Accuracy of Predictions of Patients with Breast Cancer of Future Well-being After Immediate Breast Reconstruction
Authors: Lee, C. et. al.
Source: JAMA Surg doi:10.1001/jamasurg.2017.6112
Commonly, women who are planning to have mastectomy for breast cancer or cancer risk reduction are offered reconstruction. Their decision-making processes are unique and care teams work closely with them as they make their choices. The investigators noted that people tend to overestimate the significance that a life event will have on future well-being. They also noted that 9-20% of women who have reconstruction with mastectomy experience regret. This study explored the accuracy of women’s own predictions of their quality of life with and without reconstruction following mastectomy.
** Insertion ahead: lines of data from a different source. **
(* ===== verification/FeedText.v ===== *)
(** * The text of the stats feed

    From a receiver's telemetry lines to the text the stats server writes, and
    back through a replay of it: the line protocol, the hub, wfb/statsd.py, the
    JSON encoder, and [ReplayClient] of dynlink/stats_client.py, composed. *)
From Stdlib Require Import ZArith Lia Bool Ascii String.
From stdpp Require Import base tactics list sets strings.
From S2P Require Import Prelude PyStr Json StatsClient JsonText Bytes TapWire Capture LineProto TxSel StatsHub Statsd.
Open Scope Z_scope.

Section Text.
Context {F : Type} {PF : PyFloat F} (repr : json F -> string) (frepr : F -> string) (fok : F -> bool) {FR : FloatRepr frepr fok}.

(** [json.dumps(record) + "\n"] of [_on_raw]. *)
Definition raw_line (now : F) (child_id : string) (r : raw_event) : string :=
  dumps frepr (raw_record now child_id r) +:+ String LF EmptyString.

Definition packets_of (r : raw_event) : packets := match r with RawRx p _ _ _ | RawTx p _ => p | RawNewSession _ => [] end.

Lemma zip_keys_NoDup {A} (ks : list string) (vs : list A) : NoDup ks -> NoDup (map fst (zip ks vs)).
Proof.
  intros H. revert vs. induction H as [|k ks Hk _ IH]; intros [|v vs]; cbn; try apply NoDup_nil_2. constructor; [|done].
  intros Hin. apply Hk. apply list_elem_of_fmap in Hin as ((k' & v') & -> & Hin). by apply elem_of_zip_l in Hin.
Qed.

Lemma ints_plain l : forallb (plain fok) (ints l) = true.
Proof. by induction l. Qed.

Lemma zip_ints_plain ks l : forallb (fun kv : string * json F => plain fok kv.2) (zip ks (ints l)) = true.
Proof. revert l. induction ks as [|k ks IH]; intros [|z l]; cbn; try done. apply IH. Qed.

Lemma packets_plain p : NoDup (map fst p) -> plain fok (packets_json p) = true.
Proof.
  intros H. cbn. apply andb_true_iff. split.
  - apply bool_decide_eq_true. unfold dict_keys. rewrite map_map. exact H.
  - rewrite forallb_forall. intros [k v] Hin. apply in_map_iff in Hin as (kv & [= <- <-] & _). exact (ints_plain [kv.2.1; kv.2.2]).
Qed.

Lemma flat_plain ant : forallb (plain fok) (_flatten_rx_ant_stats ant) = true.
Proof.
  induction ant as [|[[key a] v] ant IH]; [done|]. cbn [_flatten_rx_ant_stats map forallb]. fold (_flatten_rx_ant_stats (F := F) ant). rewrite IH, andb_true_r.
  cbn [flat_rx plain]. rewrite zip_ints_plain, andb_true_r. apply bool_decide_eq_true, zip_keys_NoDup. vm_compute. repeat constructor; set_solver.
Qed.

Lemma flat_tx_plain lat : forallb (plain fok) (_flatten_tx_ant_stats lat) = true.
Proof.
  induction lat as [|e lat IH]; [done|]. cbn [_flatten_tx_ant_stats map forallb]. fold (_flatten_tx_ant_stats (F := F) lat). rewrite IH, andb_true_r.
  cbn [plain]. rewrite zip_ints_plain, andb_true_r. apply bool_decide_eq_true, zip_keys_NoDup. vm_compute. repeat constructor; set_solver.
Qed.

(** A record is an object that the encoder and the decoder agree on. *)
Lemma raw_plain now child r :
  fok now = true -> NoDup (map fst (packets_of r)) -> plain fok (raw_record now child r) = true /\ exists d, raw_record now child r = JDict d.
Proof.
  intros Hn Hp. split; [|destruct r; by eexists]. destruct r as [p ant ses tx|p lat|s].
  - assert (E1 := packets_plain p Hp). assert (E2 := flat_plain ant). cbn -[packets_json _flatten_rx_ant_stats session_dict] in *.
    rewrite Hn, E1, E2. by destruct ses, tx.
  - assert (E1 := packets_plain p Hp). assert (E2 := flat_tx_plain lat). cbn -[packets_json _flatten_tx_ant_stats] in *.
    rewrite Hn, E1, E2. done.
  - cbn. rewrite Hn. done.
Qed.

(** The counters of a window have distinct names. *)
Definition from_output (e : line_event) : Prop :=
  (exists lines, e ∈ (rx_run lines).2) \/ (exists p lat, e = OnTxWindow p lat /\ NoDup (map fst p)).

Lemma output_packets e h ts child ev raw :
  from_output e -> hub_do (F := F) h ts child e = Some (ev, raw) -> NoDup (map fst (packets_of raw)).
Proof.
  intros [(lines & Hin)|(p & lat & -> & Hp)] Hd; [|by injection Hd as <- <-].
  destruct (trace_ok_elem _ e (proj1 (rx_run_inv lines)) Hin) as (before & Hok).
  destruct e as [p ant ses|ses|p lat|]; cbn in Hd; [|by injection Hd as <- <-; apply NoDup_nil_2|done|done].
  injection Hd as <- <-. cbn. destruct Hok as (Hk & _). rewrite Hk. vm_compute. repeat constructor; set_solver.
Qed.

Lemma output_ants e : from_output e -> ants_ok e.
Proof.
  intros [(lines & Hin)|(p & lat & -> & _)]; [|done].
  destruct (trace_ok_elem _ e (proj1 (rx_run_inv lines)) Hin) as (b & Hb). destruct e; try done. by destruct Hb as (_ & _ & _ & ?).
Qed.

(** One update of the hub: when it was written, by whom, what the in-process
    subscribers were handed, and the raw event of the record. *)
Record update := mkUpdate { u_now : F; u_child : string; u_event : Event F; u_raw : raw_event }.
Definition feed_text (us : list update) : string := fold_right (fun u t => raw_line (u_now u) (u_child u) (u_raw u) +:+ t) EmptyString us.

(** The update that an output line of a child caused. *)
Definition caused (u : update) : Prop :=
  exists h ts e, from_output e /\ spoken e = true /\ hub_do h ts (u_child u) e = Some (u_event u, u_raw u) /\ fok (u_now u) = true.

Lemma line_replays u t i :
  caused u ->
  feed_replay repr (fun _ => false) i (text_lines (raw_line (u_now u) (u_child u) (u_raw u) +:+ t)) =
    (stamped (u_now u) (u_event u) :: (feed_replay repr (fun _ => false) (S i) (text_lines t)).1,
     (feed_replay repr (fun _ => false) (S i) (text_lines t)).2).
Proof.
  intros (h & ts & e & Ho & Hs & Hd & Hn). destruct (raw_plain (u_now u) (u_child u) (u_raw u) Hn (output_packets _ _ _ _ _ _ Ho Hd)) as [Hp [d Ed]].
  assert (Hr := record_parses repr h ts (u_now u) (u_child u) e _ _ (output_ants e Ho) Hs Hd). rewrite Ed in Hr, Hp.
  assert (Hl := loads_dumps frepr fok (JDict d) "" Hp eq_refl). rewrite sapp_nil_r in Hl.
  unfold raw_line. rewrite Ed. sapp. rewrite text_lines_line by (by apply (dumps_printable frepr fok)).
  cbn [feed_replay]. rewrite strip_obj, Hl, Hr. by destruct (String.eqb_spec (dumps frepr (JDict d)) "").
Qed.

(** C21: Through the text of the feed: for any sequence of updates that
    receivers' and transmitters' output causes, with sessions of a contract
    version the decoder speaks, a replay of what the stats server writes hands
    on the events the hub handed its in-process subscribers, all of them, in
    order, apart from the clock reading. *)
Theorem feed_text_replays us :
  Forall caused us ->
  feed_replay repr (fun _ => false) 0 (text_lines (feed_text us)) = (map (fun u => stamped (u_now u) (u_event u)) us, None).
Proof.
  generalize O. induction us as [|u us IH]; intros i Hc; [done|]. apply Forall_cons in Hc as [Hu Hc].
  cbn [feed_text fold_right map]. rewrite line_replays by done. fold (feed_text us). by rewrite (IH (S i) Hc).
Qed.
End Text.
Almost 100 women participated in the study. Over 70% of them had mastectomies for breast cancer treatment; the remainder had mastectomies for risk reduction. The mean age was 53 years. Seventy eight percent of the participants were white. Almost half were college graduates. Over 60% of them were partnered and over 50% of them had private health insurance.
Fifty six percent of the women did not have reconstruction, and 44% did.
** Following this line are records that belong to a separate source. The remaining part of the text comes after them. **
(* ===== verification/Cards.v ===== *)
(** * wfb/cards.py: the cards of the link

    [link.cards] is a list of wifi cards, each on this host or on a remote
    node; [link.wlans] is the legacy list of local interfaces.  [parse_cards]
    chooses between the two, [resolve_cards] expands "auto" with the detected
    interfaces (the detector reads sysfs and is a parameter). *)
From Stdlib Require Import ZArith Lia Bool String.
From stdpp Require Import base tactics list strings.
From S2P Require Import Prelude PyStr Json.
Open Scope Z_scope.

(** The fields keep whatever JSON value the entry carries; only the port is
    converted. *)
Record Card (F : Type) := mkCard {
  host : json F; iface : json F; ssh_user : json F; ssh_port : Z;
  ssh_key : json F; txpower_dbm : json F; init_script : json F }.
Arguments mkCard {F}.
Arguments host {F} _.
Arguments iface {F} _.
Arguments ssh_user {F} _.
Arguments ssh_port {F} _.
Arguments ssh_key {F} _.
Arguments txpower_dbm {F} _.
Arguments init_script {F} _.

(** A list of cards, or the string "auto". *)
Inductive parsed_cards (F : Type) := Auto | Cards (cs : list (Card F)).
Arguments Auto {F}.
Arguments Cards {F} cs.

Section Cards.
Context {F : Type} {PF : PyFloat F}.
Implicit Types (d : list (string * json F)) (v : json F) (c : Card F).

(** [d.get(k, default)] on a dict. *)
Definition get_or (k : string) (default : json F) d : json F :=
  match dict_get k d with Some x => x | None => default end.
(** [d.get(k)]. *)
Definition get_ (k : string) d : json F := get_or k JNull d.
(** [k in d]. *)
Definition has_key (k : string) d : bool := is_some (dict_get k d).

(** [v == s] for a string [s]. *)
Definition is_string (s : string) v : bool := match v with JStr t => String.eqb t s | _ => false end.

Definition is_local c : bool := is_none (host c).
Definition is_rx_only c : bool := is_string "off" (txpower_dbm c).

(** [Card(host=None, iface=entry)]. *)
Definition local_card (i : json F) : Card F := mkCard JNull i (JStr "root") 22 JNull JNull JNull.

Definition _card_from_dict d : res (Card F) :=
  raise_if (negb (has_key "iface" d)) (ValueError "card object requires 'iface'") ;;;
  let* port := py_int (get_or "sshPort" (JInt 22) d) in
  Ok (mkCard (get_ "host" d) (get_ "iface" d) (get_or "sshUser" (JStr "root") d) port
             (get_ "sshKey" d) (get_ "txPowerDbm" d) (get_ "initScript" d)).

Definition card_of_entry v : res (Card F) :=
  match v with
  | JStr _ => Ok (local_card v)
  | JDict d => _card_from_dict d
  | _ => Err (ValueError "invalid card entry")
  end.

Definition _parse_entries (entries : list (json F)) : res (list (Card F)) := map_res card_of_entry entries.

Definition parse_cards (link : list (string * json F)) : res (parsed_cards F) :=
  match get_ "cards" link with
  | JList l => let* cs := _parse_entries l in Ok (Cards cs)
  | _ => match get_ "wlans" link with
         | JList l =>
             let* cs := _parse_entries l in
             raise_if (existsb (fun c => negb (is_local c)) cs)
               (ValueError "link.wlans (legacy) cannot contain a remote card entry") ;;;
             Ok (Cards cs)
         | _ => Ok Auto
         end
  end.

(** [nics]: what the NIC detector returns. *)
Definition resolve_cards (effective : list (string * json F)) (nics : list string) : res (list (Card F)) :=
  match get_or "link" (JDict []) effective with
  | JDict link =>
      let* p := parse_cards link in
      match p with
      | Cards cs => Ok cs
      | Auto => Ok (map (fun i => local_card (JStr i)) nics)
      end
  | _ => Err AttributeError
  end.

Definition local_ifaces (cs : list (Card F)) : list (json F) := map iface (List.filter is_local cs).
Definition remote_cards (cs : list (Card F)) : list (Card F) := List.filter (fun c => negb (is_local c)) cs.
Definition has_remote (cs : list (Card F)) : bool := existsb (fun c => negb (is_local c)) cs.

(** ** What the cards resolve to *)

Lemma existsb_false {A} (p : A -> bool) l : existsb p l = false <-> Forall (fun x => p x = false) l.
Proof.
  induction l as [|x l IH]; simpl; [by split|]. rewrite orb_false_iff, IH, Forall_cons. done.
Qed.

(** Local cards and remote cards partition a card list. *)
Lemma cards_partition (cs : list (Card F)) :
  local_ifaces cs ++ map iface (remote_cards cs) ≡ₚ map iface cs.
Proof.
  unfold local_ifaces, remote_cards. induction cs as [|c cs IH]; [done|]. simpl.
  destruct (is_local c); simpl; [by rewrite IH|].
  rewrite <- IH. by rewrite Permutation_middle.
Qed.

Lemma has_remote_spec (cs : list (Card F)) : has_remote cs = false <-> remote_cards cs = [].
Proof.
  unfold has_remote, remote_cards. induction cs as [|c cs IH]; simpl; [by split|].
  destruct (is_local c); simpl; [exact IH|]. by split.
Qed.

(** A remote card only ever comes from an explicit [cards] list. *)
Lemma remote_needs_cards (link : list (string * json F)) cs :
  parse_cards link = Ok (Cards cs) -> has_remote cs = true ->
  exists l, get_ "cards" link = JList l /\ _parse_entries l = Ok cs.
Proof.
  unfold parse_cards. intros H Hr.
  destruct (get_ "cards" link) as [| | | | |l|];
    [..|exists l; split; [done|]; by apply rbind_ok in H as (cs' & -> & [= <-])|];
    (destruct (get_ "wlans" link) as [| | | | |l|]; try done;
     apply rbind_ok in H as (cs0 & _ & ([] & Hf & [= ->])%rbind_ok);
     apply raise_if_ok in Hf; unfold has_remote in Hr; congruence).
Qed.

Lemma resolve_parsed (cfg link : list (string * json F)) nics p :
  get_or "link" (JDict []) cfg = JDict link -> parse_cards link = Ok p ->
  resolve_cards cfg nics = Ok (match p with Cards cs => cs | Auto => map (fun i => local_card (JStr i)) nics end).
Proof. unfold resolve_cards. intros -> ->. by destruct p. Qed.

Lemma auto_all_local nics : has_remote (map (fun i => local_card (JStr i)) nics) = false.
Proof. unfold has_remote. induction nics as [|i nics IH]; simpl; [done|exact IH]. Qed.

Lemma remote_card_entry (l : list (json F)) cs c :
  _parse_entries l = Ok cs -> c ∈ remote_cards cs ->
  exists d, JDict d ∈ l /\ _card_from_dict d = Ok c /\ is_local c = false.
Proof.
  intros H%map_res_ok Hin. apply list_elem_of_In, filter_In in Hin as [Hin Hl%negb_true_iff].
  apply list_elem_of_In, list_elem_of_lookup_1 in Hin as [i Hi].
  destruct (Forall2_lookup_r _ _ _ _ _ H Hi) as (v & Hv & Hc).
  destruct v as [| | | |s| |d]; try done; [by injection Hc as <-|].
  exists d. split; [by eapply list_elem_of_lookup_2|done].
Qed.
End Cards.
Participants completed surveys prior to surgery to assess quality of life, satisfaction with breasts, sexual attractiveness, numbness and pain. Women were asked to record their current responses and to predict their responses 12 months into the future. Surveys were repeated 6, 12 and 18 months after surgery.
The women who did not have reconstruction underestimated their quality of life 12 months after surgery. They also underestimated their satisfaction with breast appearance and sexual attractiveness (although they overestimated their predicted unclothed sexual attractiveness). Women who did have reconstruction overestimated their predicted quality of life, breast satisfaction and sexual attractiveness 12 months later.
Both groups expected postoperative numbness but underestimated the extent of it. Both groups also expected postoperative pain, but women who decided against reconstruction had more pain than they expected.
The researchers commented that while people have a strong ability to adapt to adversity, they tend to be unaware of that ability and neglect to include it in their decision-making. Women dealing with mastectomy for breast cancer may not realize how well they may adapt to the loss of a breast.They may also not completely grasp that scarring, pain and repeat operations can have negative impacts. Perhaps women do not realize that many other factors besides the presence of a breast contribute to a sense of well-being. Moreover, some patients may confuse aesthetic plastic surgery (i.e., breast augmentation) with reconstructive plastic surgery.
This study calls attention to what a woman’s expectations are after mastectomy. This information provides opportunities for surgical oncologists and plastic surgeons to have deeper conversations with their patients as part of the decision-making process in order to reduce the possibility of postoperative regret.